[[ MATERIAL FOR THIS TASK, beginning ]]

(** C35. A first model without a context token ("Assuming the first
    model supports context", line 72): the run has undefined behaviour,
    at [erase] in the listing or at [allowedContextTokens()[0]], and the
    server receives no request after [listModels]: no context is
    compiled and no stream is opened. *)
Theorem ctx_tokenless_model_ub (w : CWorld Srv) s1 s2 s3 v sv m ms :
  cb_cubicVersion (c_srv w) = (s1, Ok v) -> cb_serverVersion s1 = (s2, Ok sv) ->
  cb_listModels s2 = (s3, Ok (m :: ms)) -> allowedContextTokens m = [] ->
  exists what w', preamble w = (Throw (UndefinedBehaviour what), w') /\ c_srv w' = s3.
Proof.
  intros H1 H2 H3 Ht. rewrite (preamble_models w s1 s2 s3 v sv _ H1 H2 H3).
  unfold bind at 1, cout at 1, log_event, modify. cbn [fst snd].
  destruct (forallb listable (m :: ms)) eqn:Hl.
  - rewrite (bind_ok _ _ _ _ _ (listing_run _ _ Hl)). cbn [firstModel]. rewrite bind_ret_l.
    rewrite Ht. cbn [firstToken]. eexists. eexists. split; [apply bind_err; reflexivity | reflexivity].
  - destruct (listing_ub _ (mkCWorld s3 (c_files w) (c_stdin w)
      ((c_log w ++ SyncClient.header_log v sv ++ [CCall CallListModels]) ++
       [COut [OStr "Available Models:"; endl]])) Hl) as (what & w' & Hw & Hs).
    exists what, w'. split; [apply bind_err; exact Hw | exact Hs].
Qed.
(** The main thread alone writes the items of the banner left. *)
Lemma banner_prints (s : @state Srv) items :
  s_main s = MBanner items ->
  star step s (set_main s (MBanner []) (isRecording s) (s_stream s) (log_append (s_world s) (pieces [COut items]))).
Proof.
  revert s. induction items as [|item items IH]; intros s HM.
  - destruct s. cbn in HM. subst. rewrite pieces_cout_nil, log_append_nil. apply star_refl.
  - set (s1 := set_main s (MBanner items) (isRecording s) (s_stream s) (log_append (s_world s) [COut [item]])).
    apply (star_step _ _ s1); [apply StepMain; unfold main_step; rewrite HM; reflexivity|].
    pose proof (IH s1 eq_refl) as H1. cbn in H1. rewrite log_append_app in H1. exact H1.
Qed.

Lemma mic_preamble_run (w : CWorld Srv) s1 s2 s3 s4 v sv m ms :
  cb_cubicVersion (c_srv w) = (s1, Ok v) -> cb_serverVersion s1 = (s2, Ok sv) ->
  cb_listModels s2 = (s3, Ok (m :: ms)) ->
  cb_streamingRecognize s3 (configOf m) = (s4, Ok tt) ->
  preamble w = (Ok tt, mkCWorld s4 (c_files w) (c_stdin w) (c_log w ++ preamble_log v sv (m :: ms) (configOf m))).
Proof.
  intros H1 H2 H3 H4. unfold preamble.
  rewrite (SyncClient.listing_then (fun model => streamingRecognize (configOf model)) w s1 s2 s3 v sv m ms H1 H2 H3).
  unfold streamingRecognize, rpc, preamble_log. cbn [c_srv]. rewrite H4. cbn [c_log c_files c_stdin].
  rewrite <- !app_assoc. reflexivity.
Qed.

Lemma mic_classic_final (s : @state Srv) : final s \/ ~ final s.
Proof.
  unfold final. destruct (s_main s) eqn:HM; try (left; left; reflexivity).
  all: destruct (s_results s) eqn:HR; try (left; right; eauto; fail); right; intros [H1 | [? H1]]; congruence.
Qed.

Lemma main_early (s : @state Srv) :
  (exists rest, s_main s = MBanner rest) \/ s_main s = MWait \/ s_main s = MClear ->
  exists s', step s s' /\ measure s' < measure s.
Proof.
  intros HM. destruct (main_step s) as [s'|] eqn:Hm.
  - exists s'. split; [apply StepMain, Hm|]. unfold main_step in Hm.
    destruct HM as [[[|item rest] HM]|[HM|HM]]; rewrite HM in Hm; injection Hm as <-;
      unfold measure, audio_rank, results_rank, main_rank; cbn; rewrite HM; cbn; lia.
  - unfold main_step in Hm. destruct HM as [[[|item rest] HM]|[HM|HM]]; rewrite HM in Hm; discriminate.
Qed.

Lemma audio_progress (s : @state Srv) :
  isRecording s = false -> s_audio s <> ADone -> exists s', step s s' /\ measure s' < measure s.
Proof.
  intros Hrec HA. destruct (s_audio s) eqn:Ha; try congruence.
  3: destruct (s_mic s) as [|audio rest] eqn:Hmic.
  3: { exists (mic_produce [Byte.x00] s). split; [apply StepMic|].
       unfold measure, audio_rank, results_rank, main_rank; cbn; rewrite Ha, Hmic; cbn; lia. }
  all: eexists; split; [apply StepAudio; unfold audio_step; rewrite Ha; rewrite ?Hmic, ?Hrec; reflexivity|].
  all: unfold measure, audio_rank, results_rank, main_rank; cbn; rewrite ?Ha, ?Hmic, ?Hrec; cbn; lia.
Qed.

Lemma mic_outbox_weight_cons r rs :
  mic_outbox_weight (r :: rs) = 3 + 2 * length (results r) + mic_outbox_weight rs.
Proof. reflexivity. Qed.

[[ MATERIAL FOR THIS TASK, end ]]

TASK BRIEF → Copy the whole listing above once more, character for character.

RESPONSE FOR THIS EXERCISE →
(** C35. A first model without a context token ("Assuming the first
    model supports context", line 72): the run has undefined behaviour,
    at [erase] in the listing or at [allowedContextTokens()[0]], and the
    server receives no request after [listModels]: no context is
    compiled and no stream is opened. *)
Theorem ctx_tokenless_model_ub (w : CWorld Srv) s1 s2 s3 v sv m ms :
  cb_cubicVersion (c_srv w) = (s1, Ok v) -> cb_serverVersion s1 = (s2, Ok sv) ->
  cb_listModels s2 = (s3, Ok (m :: ms)) -> allowedContextTokens m = [] ->
  exists what w', preamble w = (Throw (UndefinedBehaviour what), w') /\ c_srv w' = s3.
Proof.
  intros H1 H2 H3 Ht. rewrite (preamble_models w s1 s2 s3 v sv _ H1 H2 H3).
  unfold bind at 1, cout at 1, log_event, modify. cbn [fst snd].
  destruct (forallb listable (m :: ms)) eqn:Hl.
  - rewrite (bind_ok _ _ _ _ _ (listing_run _ _ Hl)). cbn [firstModel]. rewrite bind_ret_l.
    rewrite Ht. cbn [firstToken]. eexists. eexists. split; [apply bind_err; reflexivity | reflexivity].
  - destruct (listing_ub _ (mkCWorld s3 (c_files w) (c_stdin w)
      ((c_log w ++ SyncClient.header_log v sv ++ [CCall CallListModels]) ++
       [COut [OStr "Available Models:"; endl]])) Hl) as (what & w' & Hw & Hs).
    exists what, w'. split; [apply bind_err; exact Hw | exact Hs].
Qed.
(** The main thread alone writes the items of the banner left. *)
Lemma banner_prints (s : @state Srv) items :
  s_main s = MBanner items ->
  star step s (set_main s (MBanner []) (isRecording s) (s_stream s) (log_append (s_world s) (pieces [COut items]))).
Proof.
  revert s. induction items as [|item items IH]; intros s HM.
  - destruct s. cbn in HM. subst. rewrite pieces_cout_nil, log_append_nil. apply star_refl.
  - set (s1 := set_main s (MBanner items) (isRecording s) (s_stream s) (log_append (s_world s) [COut [item]])).
    apply (star_step _ _ s1); [apply StepMain; unfold main_step; rewrite HM; reflexivity|].
    pose proof (IH s1 eq_refl) as H1. cbn in H1. rewrite log_append_app in H1. exact H1.
Qed.

Lemma mic_preamble_run (w : CWorld Srv) s1 s2 s3 s4 v sv m ms :
  cb_cubicVersion (c_srv w) = (s1, Ok v) -> cb_serverVersion s1 = (s2, Ok sv) ->
  cb_listModels s2 = (s3, Ok (m :: ms)) ->
  cb_streamingRecognize s3 (configOf m) = (s4, Ok tt) ->
  preamble w = (Ok tt, mkCWorld s4 (c_files w) (c_stdin w) (c_log w ++ preamble_log v sv (m :: ms) (configOf m))).
Proof.
  intros H1 H2 H3 H4. unfold preamble.
  rewrite (SyncClient.listing_then (fun model => streamingRecognize (configOf model)) w s1 s2 s3 v sv m ms H1 H2 H3).
  unfold streamingRecognize, rpc, preamble_log. cbn [c_srv]. rewrite H4. cbn [c_log c_files c_stdin].
  rewrite <- !app_assoc. reflexivity.
Qed.

Lemma mic_classic_final (s : @state Srv) : final s \/ ~ final s.
Proof.
  unfold final. destruct (s_main s) eqn:HM; try (left; left; reflexivity).
  all: destruct (s_results s) eqn:HR; try (left; right; eauto; fail); right; intros [H1 | [? H1]]; congruence.
Qed.

Lemma main_early (s : @state Srv) :
  (exists rest, s_main s = MBanner rest) \/ s_main s = MWait \/ s_main s = MClear ->
  exists s', step s s' /\ measure s' < measure s.
Proof.
  intros HM. destruct (main_step s) as [s'|] eqn:Hm.
  - exists s'. split; [apply StepMain, Hm|]. unfold main_step in Hm.
    destruct HM as [[[|item rest] HM]|[HM|HM]]; rewrite HM in Hm; injection Hm as <-;
      unfold measure, audio_rank, results_rank, main_rank; cbn; rewrite HM; cbn; lia.
  - unfold main_step in Hm. destruct HM as [[[|item rest] HM]|[HM|HM]]; rewrite HM in Hm; discriminate.
Qed.

Lemma audio_progress (s : @state Srv) :
  isRecording s = false -> s_audio s <> ADone -> exists s', step s s' /\ measure s' < measure s.
Proof.
  intros Hrec HA. destruct (s_audio s) eqn:Ha; try congruence.
  3: destruct (s_mic s) as [|audio rest] eqn:Hmic.
  3: { exists (mic_produce [Byte.x00] s). split; [apply StepMic|].
       unfold measure, audio_rank, results_rank, main_rank; cbn; rewrite Ha, Hmic; cbn; lia. }
  all: eexists; split; [apply StepAudio; unfold audio_step; rewrite Ha; rewrite ?Hmic, ?Hrec; reflexivity|].
  all: unfold measure, audio_rank, results_rank, main_rank; cbn; rewrite ?Ha, ?Hmic, ?Hrec; cbn; lia.
Qed.

Lemma mic_outbox_weight_cons r rs :
  mic_outbox_weight (r :: rs) = 3 + 2 * length (results r) + mic_outbox_weight rs.
Proof. reflexivity. Qed.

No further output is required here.